EXERCISE DETAILS → Of the lines in the data below, write out exactly those from the one holding "(** * Items" through the one holding "of [Csv] are", both included.
┌─ RECORDS FOR PROCESSING
(** * TBCModLoader: item shop merge, positional shift and animation tables

    A shallow embedding of

    - [bcml/core/game_data/cat_base/item_shop.py] ([Item], [ItemShop]),
    - [bcml/core/game_data/gamototo/ototo_anim.py] ([MainChara]),
    - [tbcml/anim/anim.py] (the [read_csv]/[apply_csv] pairs of the
      animation records),

    Python objects are mutable and shared by reference: an [Item] stored
    in a shop is the very object the caller passed in.  Items therefore
    live in a heap and the shop's dictionary maps shop ids to
    references.  The methods of the animation records that change the
    objects of a list in place ([flip], [flip_x], [flip_y], [set_id])
    are modelled the same way, over stores of [ModelPart] and [KeyFrame]
    objects; the table methods, which read into objects they create and,
    when they write, assign nothing but the counts, take the records as
    values. *)

From Stdlib Require Import ZArith Lia List Bool.
From Stdlib Require Import DecimalString DecimalPos DecimalZ.
From Stdlib Require Import Ascii.
From stdpp Require Import base decidable option list strings.

Local Open Scope Z_scope.

(* ===================================================================== *)
(** * Python dictionaries                                                 *)
(* ===================================================================== *)

(** A [dict[int, V]]: keys are unique and kept in insertion order;
    assigning to an existing key keeps its position. *)
Module PyDict.

Definition dict (V : Type) : Type := list (Z * V).

Section Ops.
Context {V : Type}.

Fixpoint get (d : dict V) (k : Z) : option V :=
  match d with
  | [] => None
  | (k', v) :: d' => if Z.eqb k' k then Some v else get d' k
  end.

(** [d[k] = v] *)
Fixpoint set (d : dict V) (k : Z) (v : V) : dict V :=
  match d with
  | [] => [(k, v)]
  | (k', v') :: d' =>
      if Z.eqb k' k then (k', v) :: d' else (k', v') :: set d' k v
  end.

(** the dictionary left by [d.pop(k)] when [k] is a key *)
Fixpoint remove (d : dict V) (k : Z) : dict V :=
  match d with
  | [] => []
  | (k', v) :: d' => if Z.eqb k' k then d' else (k', v) :: remove d' k
  end.

Definition keys (d : dict V) : list Z := map fst d.
Definition values (d : dict V) : list V := map snd d.

(** Unique keys: what every Python dictionary satisfies. *)
Definition wf (d : dict V) : Prop := NoDup (keys d).

End Ops.

End PyDict.

Import PyDict.

(* ===================================================================== *)
(** * Items                                                              *)
(* ===================================================================== *)

(** The values an attribute of an [Item] holds. *)
Inductive Value : Type :=
| VInt (z : Z)
| VBool (b : bool)
| VStr (s : string).

#[global] Instance Value_eq_dec : EqDecision Value.
Proof. solve_decision. Defined.

(** [class Item]: the seven attributes [__init__] assigns. *)
Record Item : Type := mkItem {
  shop_id : Z;
  gatya_item_id : Z;
  count : Z;
  price : Z;
  draw_item_value : bool;
  category_name : string;
  rect_id : Z;
}.

#[global] Instance Item_eq_dec : EqDecision Item.
Proof. solve_decision. Defined.

Definition set_shop_id (v : Z) (it : Item) : Item :=
  mkItem v (gatya_item_id it) (count it) (price it)
         (draw_item_value it) (category_name it) (rect_id it).

(** [getattr(item, name)]: [None] stands for [AttributeError], raised for
    every name [__init__] did not assign. *)
Definition getattr (name : string) (it : Item) : option Value :=
  if String.eqb name "shop_id" then Some (VInt (shop_id it))
  else if String.eqb name "gatya_item_id" then Some (VInt (gatya_item_id it))
  else if String.eqb name "count" then Some (VInt (count it))
  else if String.eqb name "price" then Some (VInt (price it))
  else if String.eqb name "draw_item_value" then Some (VBool (draw_item_value it))
  else if String.eqb name "category_name" then Some (VStr (category_name it))
  else if String.eqb name "rect_id" then Some (VInt (rect_id it))
  else None.
(** * Batch CSV loaders into PostgreSQL: a shallow embedding

    The repository holds near-identical loader scripts.  Two of them are
    embedded here, function by function:

    - [import_csv_to_postgres.py]  (module [Csv]): drops and recreates its
      table, no duplicate check;
    - [import_per_to_postgres.py]  (module [Per]): never drops, probes the
      table for the first row of every file before importing it.

    [import_org_to_postgres.py] and [import_raw_feed_per_to_postgres.py]
    follow the [Csv] shape (DROP, then CREATE, no probe).  The functions
    of [Csv] are embedded from their bodies; the docstring of
    [clean_value] in that script holds a backslash followed by N outside a
    raw literal, which Python 3 refuses when it reads the file;
    [import_org_to_postgres.py] has the same coercers, loop and commits
    without that docstring.

    The other scripts are embedded as well: [import_org_to_postgres.py]
    (module [Org]) and [import_raw_feed_per_to_postgres.py] (module
    [RawFeed]) with their own schema, indexes and [main], the folder each
    script computes when it is loaded (module [Os] and the [_script]
    definitions), and the orchestrator [import_all_to_postgres.py]
    (module [All]), which runs the three loaders as child processes.

    Python values are modelled as follows: [str] is a byte string
    ([string], the UTF-8 encoding), [int] is [Z], [float] is a binary64
    [spec_float], [None] is [None]/[PyNone], a [dict] is a [gmap], an
    exception is a value of [Exn] returned through [Result].  The file
    system and the PostgreSQL connection are explicit values that the
    functions take and return. *)

From Stdlib Require Import ZArith String Ascii.
From Stdlib Require Import Floats.SpecFloat.
From stdpp Require Import base option list gmap strings sorting pretty.

Open Scope string_scope.
Open Scope list_scope.
Open Scope Z_scope.

(** ** Exceptions and results *)

(** The exception classes the loaders can meet.  All of them derive from
    Python's [Exception]. *)
Inductive Exn : Type :=
| ValueError
| TypeError
| OverflowError
| IndexError
| FileNotFoundError
| IsADirectoryError
| ReadError                  (* UnicodeDecodeError, EOFError, BadGzipFile, csv.Error *)
| UndefinedTable             (* psycopg2.errors.UndefinedTable *)
| DuplicateTable             (* psycopg2.errors.DuplicateTable *)
| UndefinedColumn            (* psycopg2.errors.UndefinedColumn *)
| DuplicateColumn            (* psycopg2.errors.DuplicateColumn *)
| SyntaxError                (* psycopg2.errors.SyntaxError *)
| DataError                  (* psycopg2.errors.DataError and its kin *)
| InFailedSqlTransaction.    (* psycopg2.errors.InFailedSqlTransaction *)

#[global] Instance Exn_eq_dec : EqDecision Exn.
Proof. solve_decision. Defined.

Inductive Result (A : Type) : Type :=
| Ok (a : A)
| Raise (e : Exn).
Arguments Ok {A} a.
Arguments Raise {A} e.

Definition raises {A} (r : Result A) : bool :=
  match r with Ok _ => false | Raise _ => true end.

(** ** Python built-ins used by the coercer *)

Module Py.

Definition is_upper (c : ascii) : bool :=
  let n := N_of_ascii c in ((65 <=? n) && (n <=? 90))%N.

Definition is_digit (c : ascii) : bool :=
  let n := N_of_ascii c in ((48 <=? n) && (n <=? 57))%N.

(** Whitespace as [float()] sees it in the ASCII range: TAB, LF, VT, FF,
    CR, the separators FS, GS, RS, US, and the space. *)
Definition is_space (c : ascii) : bool :=
  let n := N_of_ascii c in
  (((9 <=? n) && (n <=? 13)) || ((28 <=? n) && (n <=? 32)))%N.

Definition ascii_lower (c : ascii) : ascii :=
  if is_upper c then ascii_of_N (N_of_ascii c + 32) else c.

(** [str.lower()].  On the UTF-8 bytes of a string only the letters A-Z
    change.  CPython also lowers letters outside ASCII, but no such letter
    lowers to one of a-z except the Kelvin sign (to k), which occurs in
    none of the words the loaders compare with. *)
Fixpoint lower (s : string) : string :=
  match s with
  | EmptyString => EmptyString
  | String c s' => String (ascii_lower c) (lower s')
  end.

(** [len] of a list, as a Python [int]. *)
Definition len {A} (l : list A) : Z := Z.of_nat (length l).

(** [str.endswith]. *)
Definition endswith (s suffix : string) : bool :=
  bool_decide (String.length suffix <= String.length s)%nat &&
  String.eqb
    (String.substring (String.length s - String.length suffix)
                      (String.length suffix) s)
    suffix.

(** *** [float(str)] *)

Definition prec : Z := 53.
Definition emax : Z := 1024.

Fixpoint lstrip (l : list ascii) : list ascii :=
  match l with
  | c :: l' => if is_space c then lstrip l' else l
  | [] => []
  end.

Definition strip (l : list ascii) : list ascii :=
  rev (lstrip (rev (lstrip l))).

(** PEP 515: an underscore is accepted only between two digits; the
    parser then works on the text without the underscores. *)
Fixpoint drop_underscores (prev : option ascii) (l : list ascii)
  : option (list ascii) :=
  match l with
  | [] => Some []
  | c :: l' =>
      if Ascii.eqb c "_" then
        match prev, l' with
        | Some p, d :: _ =>
            if is_digit p && is_digit d
            then drop_underscores (Some c) l' else None
        | _, _ => None
        end
      else option_map (cons c) (drop_underscores (Some c) l')
  end.

Fixpoint span_digits (l : list ascii) : list ascii * list ascii :=
  match l with
  | c :: l' =>
      if is_digit c
      then let '(ds, rest) := span_digits l' in (c :: ds, rest)
      else ([], l)
  | [] => ([], [])
  end.

Definition digit_value (c : ascii) : Z := Z.of_N (N_of_ascii c) - 48.

Definition digits_value (ds : list ascii) : Z :=
  fold_left (fun acc c => 10 * acc + digit_value c) ds 0.

(** An optional sign; [true] stands for minus. *)
Definition take_sign (l : list ascii) : bool * list ascii :=
  match l with
  | c :: l' =>
      if Ascii.eqb c "-" then (true, l')
      else if Ascii.eqb c "+" then (false, l')
      else (false, l)
  | [] => (false, [])
  end.

(** The exponent part: empty, or [e]/[E], an optional sign and at least
    one digit, up to the end of the text. *)
Definition parse_exponent (l : list ascii) : option Z :=
  match l with
  | [] => Some 0
  | c :: l' =>
      if Ascii.eqb (ascii_lower c) "e" then
        let '(neg, l'') := take_sign l' in
        match span_digits l'' with
        | ((_ :: _) as ds, []) =>
            Some (if neg then - digits_value ds else digits_value ds)
        | _ => None
        end
      else None
  end.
└─
TASK SOLUTION →
(** * Items                                                              *)
(* ===================================================================== *)

(** The values an attribute of an [Item] holds. *)
Inductive Value : Type :=
| VInt (z : Z)
| VBool (b : bool)
| VStr (s : string).

#[global] Instance Value_eq_dec : EqDecision Value.
Proof. solve_decision. Defined.

(** [class Item]: the seven attributes [__init__] assigns. *)
Record Item : Type := mkItem {
  shop_id : Z;
  gatya_item_id : Z;
  count : Z;
  price : Z;
  draw_item_value : bool;
  category_name : string;
  rect_id : Z;
}.

#[global] Instance Item_eq_dec : EqDecision Item.
Proof. solve_decision. Defined.

Definition set_shop_id (v : Z) (it : Item) : Item :=
  mkItem v (gatya_item_id it) (count it) (price it)
         (draw_item_value it) (category_name it) (rect_id it).

(** [getattr(item, name)]: [None] stands for [AttributeError], raised for
    every name [__init__] did not assign. *)
Definition getattr (name : string) (it : Item) : option Value :=
  if String.eqb name "shop_id" then Some (VInt (shop_id it))
  else if String.eqb name "gatya_item_id" then Some (VInt (gatya_item_id it))
  else if String.eqb name "count" then Some (VInt (count it))
  else if String.eqb name "price" then Some (VInt (price it))
  else if String.eqb name "draw_item_value" then Some (VBool (draw_item_value it))
  else if String.eqb name "category_name" then Some (VStr (category_name it))
  else if String.eqb name "rect_id" then Some (VInt (rect_id it))
  else None.
(** * Batch CSV loaders into PostgreSQL: a shallow embedding

    The repository holds near-identical loader scripts.  Two of them are
    embedded here, function by function:

    - [import_csv_to_postgres.py]  (module [Csv]): drops and recreates its
      table, no duplicate check;
    - [import_per_to_postgres.py]  (module [Per]): never drops, probes the
      table for the first row of every file before importing it.

    [import_org_to_postgres.py] and [import_raw_feed_per_to_postgres.py]
    follow the [Csv] shape (DROP, then CREATE, no probe).  The functions
    of [Csv] are embedded from their bodies; the docstring of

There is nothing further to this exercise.